In Malawi the overall prevalence of HIV infection in the population is 14%, approximately 91 000 being children.4 Of children admitted in 2000 to Queen Elizabeth Central Hospital (QECH), Blantyre, Malawi, 18.9% were HIV infected; HIV seropositivity being strongly associated with particular diagnoses such as malnutrition (40%) and lung infections (29%) and less so with malaria (11%).5 Other studies, also in Malawi have demonstrated poorer outcomes in children with HIV infection who present with bacterial meningitis or severe pneumonia or diarrhoea.6–8
Blantyre (population 750 000) is the largest city in southern Malawi. QECH serves as both a tertiary referral centre for the whole of the southern region of the country and as the district hospital for the people of Blantyre. QECH is an 1100-bed hospital, with approximately 180 beds for children. The daily census of inpatient children is 280–350. The Paediatric Emergency Department (PED) manages 80 000 patients a year, of whom 23 000 are admitted. Every year approximately 1000 children are triaged to the resuscitation room of the PED where they are resuscitated and stabilised before transfer to a ward.
From 1 October 2004 to 31 March 2005 we conducted a prospective cohort study of all children presenting with life-threatening critical illness to the resuscitation room in the PED.
A ‘critically ill child’ was defined as a child who satisfied the entry criteria for resuscitation room care by the triage nurse or clinician at the triage screening desk. These criteria were developed by the World Health Organization (WHO) emergency triage assessment and treatment system for severe illness recognition in children in a resource-constrained settings. This triage system has been in operation since the inception of the emergency department and has shown to be effective for this purpose,9 10 table 1.
In the resuscitation room patient demographics were recorded, a thorough clinical history and examination were carried out and appropriate emergency investigations and management were performed. During resuscitation of a child we explained to the mother the problems that we had found and the investigations and treatment required. Ethics committee approval was granted to perform anonymous HIV testing.
In obtaining a sample for HIV testing, the study investigators felt more comfortable requesting permission to test for HIV from the guardian when a blood sample was being taken for clinical reasons. The study investigators explained to the guardian that a HIV test would also enable a better understanding of how HIV affects the outcome in seriously ill children. We also asked if she would like to know the results. This was performed in a manner consistent with HIV pre and post-test counselling standards in Malawi. At the time of the study antiretroviral treatment was not universally available through the Malawian National Health Service but cotrimoxazole could be given to prevent opportunistic infections.

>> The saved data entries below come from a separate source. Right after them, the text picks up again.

(* ===== verification/FsState.v ===== *)
(** The state of the file system: the structs of buf.h, fs.h, file.h and log.c, and the
    record [fsys] of the kernel's file-system variables.

    - [memdisk] is the disk of memide.c as a list of blocks of BSIZE bytes, and [wtrace] the
      history of the writes it received, oldest first, which is what a crash truncates.
    - [bufs] is [bcache.buf] followed by [bcache.head]: a pointer to a buffer is an index,
      and the index [head] is [&bcache.head].
    - [icache] is [icache.inode]; a pointer to an inode is an index.
    - [woken] records the channels passed to wakeup(), oldest first: the processes that sleep
      on them are those of the process table, which is not part of this state.
    - [curpid] is [proc->pid], which sleep locks record. *)

From S2P Require Export Bytes Param Locks.

(** struct buf *)
Record buf := mkBuf {
  b_flags : Z;
  b_dev : Z;
  b_blockno : Z;
  b_lock : sleeplock;
  b_refcnt : Z;
  b_prev : nat;
  b_next : nat;
  b_data : list Z;
}.

#[export] Instance buf_inhabited : Inhabited buf :=
  populate (mkBuf 0 0 0 initsleeplock 0 0 0 []).

(** struct superblock *)
Record superblock := mkSb {
  sb_size : Z;
  sb_nblocks : Z;
  sb_ninodes : Z;
  sb_nlog : Z;
  sb_logstart : Z;
  sb_inodestart : Z;
  sb_bmapstart : Z;
}.

(** struct logheader *)
Record logheader := mkLh { lh_n : Z; lh_block : list Z }.

(** struct log *)
Record log := mkLog {
  l_lock : bool;
  l_start : Z;
  l_size : Z;
  l_outstanding : Z;
  l_committing : Z;
  l_dev : Z;
  l_lh : logheader;
}.

(** struct inode; [i_addrs] is the array [addrs] as its bytes. *)
Record inode := mkInode {
  i_dev : Z;
  i_inum : Z;
  i_ref : Z;
  i_lock : sleeplock;
  i_flags : Z;
  i_type : Z;
  i_major : Z;
  i_minor : Z;
  i_nlink : Z;
  i_size : Z;
  i_addrs : list Z;
}.

#[export] Instance inode_inhabited : Inhabited inode :=
  populate (mkInode 0 0 0 initsleeplock 0 0 0 0 0 0 []).

Record fsys := mkFsys {
  memdisk : list (list Z);
  wtrace : list (Z * list Z);
  bc_lock : bool;
  bufs : list buf;
  fslog : log;
  sb : superblock;
  ic_lock : bool;
  icache : list inode;
  woken : list chan;
  curpid : Z;
}.

(** *** Updates *)

Definition set_disk (d : list (list Z)) (t : list (Z * list Z)) (s : fsys) : fsys :=
  mkFsys d t (bc_lock s) (bufs s) (fslog s) (sb s) (ic_lock s) (icache s) (woken s) (curpid s).
Definition set_bc_lock (v : bool) (s : fsys) : fsys :=
  mkFsys (memdisk s) (wtrace s) v (bufs s) (fslog s) (sb s) (ic_lock s) (icache s) (woken s)
    (curpid s).
Definition set_bufs (v : list buf) (s : fsys) : fsys :=
  mkFsys (memdisk s) (wtrace s) (bc_lock s) v (fslog s) (sb s) (ic_lock s) (icache s) (woken s)
    (curpid s).
Definition set_log (v : log) (s : fsys) : fsys :=
  mkFsys (memdisk s) (wtrace s) (bc_lock s) (bufs s) v (sb s) (ic_lock s) (icache s) (woken s)
    (curpid s).
Definition set_sb (v : superblock) (s : fsys) : fsys :=
  mkFsys (memdisk s) (wtrace s) (bc_lock s) (bufs s) (fslog s) v (ic_lock s) (icache s)
    (woken s) (curpid s).
Definition set_ic_lock (v : bool) (s : fsys) : fsys :=
  mkFsys (memdisk s) (wtrace s) (bc_lock s) (bufs s) (fslog s) (sb s) v (icache s) (woken s)
    (curpid s).
Definition set_icache (v : list inode) (s : fsys) : fsys :=
  mkFsys (memdisk s) (wtrace s) (bc_lock s) (bufs s) (fslog s) (sb s) (ic_lock s) v (woken s)
    (curpid s).
Definition set_woken (v : list chan) (s : fsys) : fsys :=
  mkFsys (memdisk s) (wtrace s) (bc_lock s) (bufs s) (fslog s) (sb s) (ic_lock s) (icache s) v
    (curpid s).

Definition b_set_flags (v : Z) (b : buf) : buf :=
  mkBuf v (b_dev b) (b_blockno b) (b_lock b) (b_refcnt b) (b_prev b) (b_next b) (b_data b).
Definition b_set_lock (v : sleeplock) (b : buf) : buf :=
  mkBuf (b_flags b) (b_dev b) (b_blockno b) v (b_refcnt b) (b_prev b) (b_next b) (b_data b).
Definition b_set_refcnt (v : Z) (b : buf) : buf :=
  mkBuf (b_flags b) (b_dev b) (b_blockno b) (b_lock b) v (b_prev b) (b_next b) (b_data b).
Definition b_set_prev (v : nat) (b : buf) : buf :=
  mkBuf (b_flags b) (b_dev b) (b_blockno b) (b_lock b) (b_refcnt b) v (b_next b) (b_data b).
Definition b_set_next (v : nat) (b : buf) : buf :=
  mkBuf (b_flags b) (b_dev b) (b_blockno b) (b_lock b) (b_refcnt b) (b_prev b) v (b_data b).
Definition b_set_data (v : list Z) (b : buf) : buf :=
  mkBuf (b_flags b) (b_dev b) (b_blockno b) (b_lock b) (b_refcnt b) (b_prev b) (b_next b) v.

(** The buffer a pointer designates, and an update of it. *)
Definition bufat (s : fsys) (b : nat) : buf := bufs s !!! b.
Definition upd_buf (b : nat) (f : buf -> buf) (s : fsys) : fsys :=
  set_bufs (alter f b (bufs s)) s.

Definition ino (s : fsys) (ip : nat) : inode := icache s !!! ip.
Definition upd_ino (ip : nat) (f : inode -> inode) (s : fsys) : fsys :=
  set_icache (alter f ip (icache s)) s.

(** The address [&bcache.head]. *)
Definition head : nat := NBUF.

(** *** Locks of the file system *)

Definition bcache_lock : lens fsys bool := mkLens bc_lock set_bc_lock.
Definition icache_lock : lens fsys bool := mkLens ic_lock set_ic_lock.
Definition log_lock : lens fsys bool :=
  mkLens (fun s => l_lock (fslog s))
    (fun v s => let l := fslog s in
       set_log (mkLog v (l_start l) (l_size l) (l_outstanding l) (l_committing l) (l_dev l)
                  (l_lh l)) s).
Definition buf_lock (b : nat) : lens fsys sleeplock :=
  mkLens (fun s => b_lock (bufat s b)) (fun v => upd_buf b (b_set_lock v)).

(** wakeup() seen from the file system. *)
Definition wakeup (ch : chan) : M fsys unit :=
  modify (fun s => set_woken (woken s ++ [ch]) s).

#[export] Instance bcache_lock_laws : LensLaws bcache_lock.
Proof. split; intros; by destruct s. Qed.
#[export] Instance icache_lock_laws : LensLaws icache_lock.
Proof. split; intros; by destruct s. Qed.
#[export] Instance log_lock_laws : LensLaws log_lock.
Proof. split; intros; destruct s as [? ? ? ? [] ? ? ? ? ?]; done. Qed.

(** *** Lemmas on updates *)

Lemma bufat_upd_eq s b f :
  (b < length (bufs s))%nat -> bufat (upd_buf b f s) b = f (bufat s b).
Proof.
  intros H. unfold bufat, upd_buf. simpl.
  apply list_lookup_total_correct. rewrite list_lookup_alter_eq.
  rewrite list_lookup_lookup_total_lt by done. done.
Qed.

Lemma bufat_upd_ne s b c f : b <> c -> bufat (upd_buf b f s) c = bufat s c.
Proof.
  intros H. unfold bufat, upd_buf. simpl.
  rewrite !list_lookup_total_alt, list_lookup_alter_ne by done. done.
Qed.

Lemma bufat_upd s b c f :
  (b < length (bufs s))%nat ->
  bufat (upd_buf b f s) c = if decide (b = c) then f (bufat s c) else bufat s c.
Proof.
  intros H. case_decide; subst; [by apply bufat_upd_eq|by apply bufat_upd_ne].
Qed.

Lemma length_upd_buf s b f : length (bufs (upd_buf b f s)) = length (bufs s).
Proof. unfold upd_buf. simpl. by rewrite length_alter. Qed.

Lemma upd_buf_upd_buf b f g s : upd_buf b f (upd_buf b g s) = upd_buf b (fun x => f (g x)) s.
Proof.
  unfold upd_buf. simpl. by rewrite list_alter_alter_eq.
Qed.

Lemma upd_ino_upd_ino b f g s : upd_ino b f (upd_ino b g s) = upd_ino b (fun x => f (g x)) s.
Proof.
  unfold upd_ino. simpl. by rewrite list_alter_alter_eq.
Qed.

(** *** Sleep locks of the file system *)

(** A lens on a sleep lock that behaves on the states of [P] and is independent of the record
    of wakeups. *)
Class FsLock (P : fsys -> Prop) (lk : lens fsys sleeplock) : Prop := {
  fl_get_set : forall v s, P s -> lget lk (lset lk v s) = v;
  fl_set_get : forall s, P s -> lset lk (lget lk s) s = s;
  fl_set_set : forall v w s, lset lk v (lset lk w s) = lset lk v s;
  fl_stable : forall v s, P s -> P (lset lk v s);
  fl_curpid : forall v s, curpid (lset lk v s) = curpid s;
  fl_woken : forall v s, woken (lset lk v s) = woken s;
  fl_get_woken : forall w s, lget lk (set_woken w s) = lget lk s;
  fl_set_woken : forall v w s, lset lk v (set_woken w s) = set_woken w (lset lk v s);
}.

Section FsLockLemmas.
Context {P : fsys -> Prop} (lk : lens fsys sleeplock) `{!FsLock P lk} (ch : chan).

Lemma wp_acquiresleep (Q : unit -> fsys -> Prop) s :
  P s -> sl_lk (lget lk s) = false -> sl_locked (lget lk s) = 0 ->
  Q tt (lset lk (mkSleeplock 1 false (curpid s)) s) ->
  wp (acquiresleep lk ch curpid) Q s.
Proof.
  intros HP Hlk Hl HQ. unfold wp, acquiresleep, acquire, release, bind, gets, modify,
    set_locked, sl_lk_lens. simpl. rewrite Hlk.
  repeat (rewrite ?fl_get_set, ?fl_set_set by (repeat apply fl_stable; done); simpl).
  rewrite Hl. simpl. rewrite fl_curpid.
  repeat (rewrite ?fl_get_set, ?fl_set_set by (repeat apply fl_stable; done); simpl).
  done.
Qed.

Lemma wp_releasesleep (Q : unit -> fsys -> Prop) s :
  P s -> sl_lk (lget lk s) = false ->
  Q tt (set_woken (woken s ++ [ch]) (lset lk (mkSleeplock 0 false 0) s)) ->
  wp (releasesleep lk ch wakeup) Q s.
Proof.
  intros HP Hlk HQ. unfold wp, releasesleep, acquire, release, bind, gets, modify, wakeup,
    set_locked, sl_lk_lens. simpl. rewrite Hlk.
  repeat (rewrite ?fl_get_set, ?fl_set_set, ?fl_get_woken, ?fl_set_woken, ?fl_woken
            by (repeat apply fl_stable; done); simpl).
  rewrite ?fl_get_woken.
  repeat (rewrite ?fl_get_set, ?fl_set_set by (repeat apply fl_stable; done); simpl).
  done.
Qed.

Lemma wp_holdingsleep (Q : Z -> fsys -> Prop) s :
  P s -> sl_lk (lget lk s) = false ->
  Q (sl_locked (lget lk s)) s -> wp (holdingsleep lk) Q s.
Proof.
  intros HP Hlk HQ. unfold wp, holdingsleep, acquire, release, bind, gets, ret,
    sl_lk_lens. simpl. rewrite Hlk.
  repeat (rewrite ?fl_get_set, ?fl_set_set by (repeat apply fl_stable; done); simpl).
  replace (mkSleeplock (sl_locked (lget lk s)) false (sl_pid (lget lk s))) with (lget lk s).
  - by rewrite fl_set_get.
  - rewrite <- Hlk. by destruct (lget lk s).
Qed.

End FsLockLemmas.

#[export] Instance buf_lock_fslock b : FsLock (fun s => (b < length (bufs s))%nat) (buf_lock b).
Proof.
  split; intros; simpl.
  - by rewrite bufat_upd_eq.
  - unfold upd_buf, set_bufs. destruct s; simpl. f_equal. etransitivity; [|by apply (list_alter_id id)].
    apply list_alter_ext; [|done]. intros x Hx. unfold bufat. simpl.
    erewrite list_lookup_total_correct by done. by destruct x.
  - rewrite upd_buf_upd_buf. unfold upd_buf. f_equal.
  - by rewrite length_alter.
  - done.
  - done.
  - done.
  - done.
Qed.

We carried out a bedside antibody assay for HIV 1/2 (Determine, Abbott Laboratories, Tokyo, Japan), and saved three drops of blood as dried spots on filter paper for later confirmatory testing for HIV if the first test was positive. The dried spots were kept for PCR testing for HIV RNA. If the mother wished to know the results of the test we told her the test result but explained that any positive test needed confirmation with another test on the ward.
Children were sent from the resuscitation room to the ward when they had received emergency care and had been stabilised. Some children stayed in the resuscitation room for several hours while they received emergency treatment, such as intravenous fluids or blood, waited for vital signs to stabilise, seizures to cease or oxygen saturations to improve to acceptable levels. The primary outcomes were survival to 24 h and survival to discharge from hospital in those with or without HIV infection.

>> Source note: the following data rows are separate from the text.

(* ===== verification/BioSpec.v ===== *)
(** The buffer cache keeps one copy of each block, and reading through it returns the last
    contents written to the block.

    [view s n] is the contents of block [n] as every user of the cache sees it: the cached
    copy when there is one, the disk otherwise. [bc_wf] is the invariant of the cache: the
    buffers form one circular doubly linked list, no block is cached twice, a buffer that
    nobody holds and that is not dirty has the contents of the disk. *)

From S2P Require Export Dll Bio.

(** *** The invariant *)

(** The values of [flags]: not read, valid, valid and dirty. *)
Definition flags_ok (f : Z) : Prop := f = 0 \/ f = 2 \/ f = 6.

Definition block_ok (blk : list Z) : Prop :=
  length blk = Z.to_nat BSIZE /\ Forall is_byte blk.

Record buf_wf (s : fsys) (x : buf) : Prop := {
  bw_flags : flags_ok (b_flags x);
  bw_lk : sl_lk (b_lock x) = false;
  bw_ref : b_refcnt x = 0 \/ b_refcnt x = 1;
  bw_locked : sl_locked (b_lock x) = b_refcnt x;
  bw_used : b_flags x <> 0 -> b_dev x = 1 /\ block_ok (b_data x);
  bw_range : b_dev x = 1 -> 0 <= b_blockno x < disksize s;
  bw_held : b_refcnt x = 1 -> b_dev x = 1;
  bw_clean : b_refcnt x = 0 -> b_flags x = 2 -> b_data x = dblock s (b_blockno x);
}.

Definition nx (s : fsys) (b : nat) : nat := b_next (bufat s b).
Definition pv (s : fsys) (b : nat) : nat := b_prev (bufat s b).

Record bc_wf (s : fsys) : Prop := {
  bc_len : length (bufs s) = S NBUF;
  bc_unlocked : bc_lock s = false;
  bc_list : exists l, l ≡ₚ seq 0 NBUF /\ dll (nx s) (pv s) head l;
  bc_bufs : forall b, (b < NBUF)%nat -> buf_wf s (bufat s b);
  bc_uniq : forall b c, (b < NBUF)%nat -> (c < NBUF)%nat ->
    b_dev (bufat s b) = 1 -> b_dev (bufat s c) = 1 ->
    b_blockno (bufat s b) = b_blockno (bufat s c) -> b = c;
  bc_disk : Forall block_ok (memdisk s);
}.

(** *** The contents of a block *)

Definition caches (n : Z) (x : buf) : bool :=
  (b_dev x =? 1) && (b_blockno x =? n) && negb (b_flags x =? 0).

Definition view (s : fsys) (n : Z) : list Z :=
  match List.find (caches n) (take NBUF (bufs s)) with
  | Some x => b_data x
  | None => dblock s n
  end.

Lemma caches_true n x :
  caches n x = true <-> b_dev x = 1 /\ b_blockno x = n /\ b_flags x <> 0.
Proof.
  unfold caches. rewrite !andb_true_iff, negb_true_iff, !Z.eqb_eq, Z.eqb_neq. tauto.
Qed.

Lemma take_bufs_elem s x :
  length (bufs s) = S NBUF ->
  In x (take NBUF (bufs s)) <-> exists b, (b < NBUF)%nat /\ bufat s b = x.
Proof.
  intros Hl. rewrite <- list_elem_of_In, list_elem_of_lookup. split.
  - intros [b Hb]. apply lookup_take_Some in Hb as [Hb Hlt]. exists b. split; [done|].
    by apply list_lookup_total_correct.
  - intros (b & Hb & <-). exists b. apply lookup_take_Some. split; [|done].
    apply list_lookup_lookup_total_lt. lia.
Qed.

Lemma view_hit s n b :
  bc_wf s -> (b < NBUF)%nat -> caches n (bufat s b) = true ->
  view s n = b_data (bufat s b).
Proof.
  intros Hwf Hb Hc. unfold view. destruct (List.find _ _) as [x|] eqn:Hf.
  - apply find_some in Hf as [Hin Hx]. apply take_bufs_elem in Hin as (c & Hc' & <-);
      [|apply Hwf]. apply caches_true in Hx as (? & ? & ?), Hc as (? & ? & ?).
    by rewrite (bc_uniq s Hwf b c) by congruence.
  - eapply find_none in Hf; [rewrite Hc in Hf; done|].
    apply take_bufs_elem; [apply Hwf|eauto].
Qed.

Lemma view_miss s n :
  bc_wf s -> (forall b, (b < NBUF)%nat -> caches n (bufat s b) = false) ->
  view s n = dblock s n.
Proof.
  intros Hwf Hno. unfold view. destruct (List.find _ _) as [x|] eqn:Hf; [|done].
  apply find_some in Hf as [Hin Hx]. apply take_bufs_elem in Hin as (c & Hc & <-);
    [|apply Hwf]. by rewrite Hno in Hx.
Qed.

Lemma cached_dec s n :
  (exists b, (b < NBUF)%nat /\ caches n (bufat s b) = true) \/
  (forall b, (b < NBUF)%nat -> caches n (bufat s b) = false).
Proof.
  destruct (decide (Exists (fun b => caches n (bufat s b) = true) (seq 0 NBUF))) as [H|H].
  - left. apply Exists_exists in H as (b & Hb & Hc). exists b. split; [|done].
    apply elem_of_seq in Hb. lia.
  - right. intros b Hb. apply not_true_is_false. intros Hc. apply H, Exists_exists.
    exists b. split; [|done]. apply elem_of_seq. lia.
Qed.

Lemma view_ok s n : bc_wf s -> 0 <= n < disksize s -> block_ok (view s n).
Proof.
  intros Hwf Hn. destruct (cached_dec s n) as [(b & Hb & Hc)|Hno].
  - rewrite (view_hit s n b) by done. apply caches_true in Hc as (_ & _ & Hc).
    by apply (bc_bufs s Hwf b Hb).
  - rewrite view_miss by done. pose proof (bc_disk s Hwf) as Hd.
    rewrite Forall_lookup in Hd. apply (Hd (Z.to_nat n)). unfold dblock.
    apply list_lookup_lookup_total_lt. unfold disksize in Hn. lia.
Qed.

(** *** Updates that keep the invariant *)

(** What the cache operations leave alone. *)
Record bio_frame (s s' : fsys) : Prop := {
  bf_log : fslog s' = fslog s;
  bf_sb : sb s' = sb s;
  bf_ic_lock : ic_lock s' = ic_lock s;
  bf_icache : icache s' = icache s;
  bf_curpid : curpid s' = curpid s;
  bf_size : disksize s' = disksize s;
}.

Lemma bio_frame_refl s : bio_frame s s.
Proof. done. Qed.

Lemma bio_frame_trans s1 s2 s3 : bio_frame s1 s2 -> bio_frame s2 s3 -> bio_frame s1 s3.
Proof. intros [] []. split; congruence. Qed.

Create HintDb fsdb.
#[export] Hint Resolve bio_frame_refl bio_frame_trans : fsdb.

Lemma upd_buf_frame b f s : bio_frame s (upd_buf b f s).
Proof. done. Qed.
#[export] Hint Resolve upd_buf_frame : fsdb.

(** A buffer without its links. *)
Definition core (x : buf) : Z * Z * Z * sleeplock * Z * list Z :=
  (b_flags x, b_dev x, b_blockno x, b_lock x, b_refcnt x, b_data x).

Lemma buf_wf_core s s' x y :
  memdisk s' = memdisk s -> core x = core y -> buf_wf s y -> buf_wf s' x.
Proof.
  intros Hd Hc [H1 H2 H3 H4 H5 H6 H7 H8]. destruct x, y. unfold core in Hc. simplify_eq/=.
  assert (Hsz : disksize s' = disksize s) by (unfold disksize; by rewrite Hd).
  assert (Hb : forall n, dblock s' n = dblock s n) by (intros; unfold dblock; by rewrite Hd).
  split; simpl in *; rewrite ?Hsz, ?Hb; auto.
Qed.

Lemma caches_core n x y : core x = core y -> caches n x = caches n y.
Proof. intros Hc. unfold core in Hc. unfold caches. by simplify_eq; congruence. Qed.

(** Change one buffer's contents, not its links. *)
Lemma bc_wf_upd s b f :
  bc_wf s -> (b < NBUF)%nat ->
  (forall x, b_prev (f x) = b_prev x /\ b_next (f x) = b_next x) ->
  buf_wf s (f (bufat s b)) ->
  (b_dev (f (bufat s b)) = 1 -> forall c, (c < NBUF)%nat -> c <> b ->
     b_dev (bufat s c) = 1 -> b_blockno (bufat s c) <> b_blockno (f (bufat s b))) ->
  bc_wf (upd_buf b f s).
Proof.
  intros Hwf Hb Hlinks Hf Huniq.
  assert (Hlen : (b < length (bufs s))%nat) by (rewrite (bc_len s Hwf); lia).
  split.
  - rewrite length_upd_buf. apply Hwf.
  - apply Hwf.
  - destruct (bc_list s Hwf) as (l & Hl & Hd & He). exists l. split; [done|].
    split; (eapply path_ext; [|eassumption]); intros x _; unfold nx, pv;
      rewrite bufat_upd by done; case_decide; subst; symmetry; try apply Hlinks; done.
  - intros c Hc. rewrite bufat_upd by done. case_decide; subst.
    + by apply (buf_wf_core s _ _ (f (bufat s c))).
    + apply (buf_wf_core s _ _ (bufat s c)); [done..|]. by apply Hwf.
  - intros c d Hc Hd. rewrite !bufat_upd by done. repeat case_decide; subst; intros.
    + done.
    + exfalso. eapply (Huniq ltac:(done) d); eauto.
    + exfalso. eapply (Huniq ltac:(done) c); eauto.
    + eapply (bc_uniq s Hwf); eauto.
  - apply Hwf.
Qed.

During admission if a child was confirmed as HIV infected and was over 6 weeks of age prophylactic cotrimoxazole was started and the guardian advised that this would be essential to continue. An appointment was made for the staging clinic for assessment for antiretroviral therapy. Children with malnutrition were either admitted to the nutrition rehabilitation unit or given supplemental ready-to-use therapeutic feeds on the ward and provided with ready-to-use therapeutic feeds on discharge.
Data were entered on a study proforma and double entered into a Microsoft Excel file. We used Microsoft Excel and Stata version 8 for analysis. The College of Medicine Research and Ethics Committee gave us permission to conduct this audit and gave permission for anonymous HIV tests to be carried out [P.03/04/234].
During the 6-month study period 583 children were admitted to the resuscitation room. In many cases a definitive diagnosis was not made during resuscitation. Many children had more than one problem; for example, a comatose child with malaria, anaemia and hypoglycaemia. Shock was defined using the WHO criteria of cool peripheries with a capillary refill greater than 3 s with or without hypotension.9 The presenting symptoms were seldom diagnostic of a particular underlying disease process. When it was possible to do so, a diagnosis was made and recorded.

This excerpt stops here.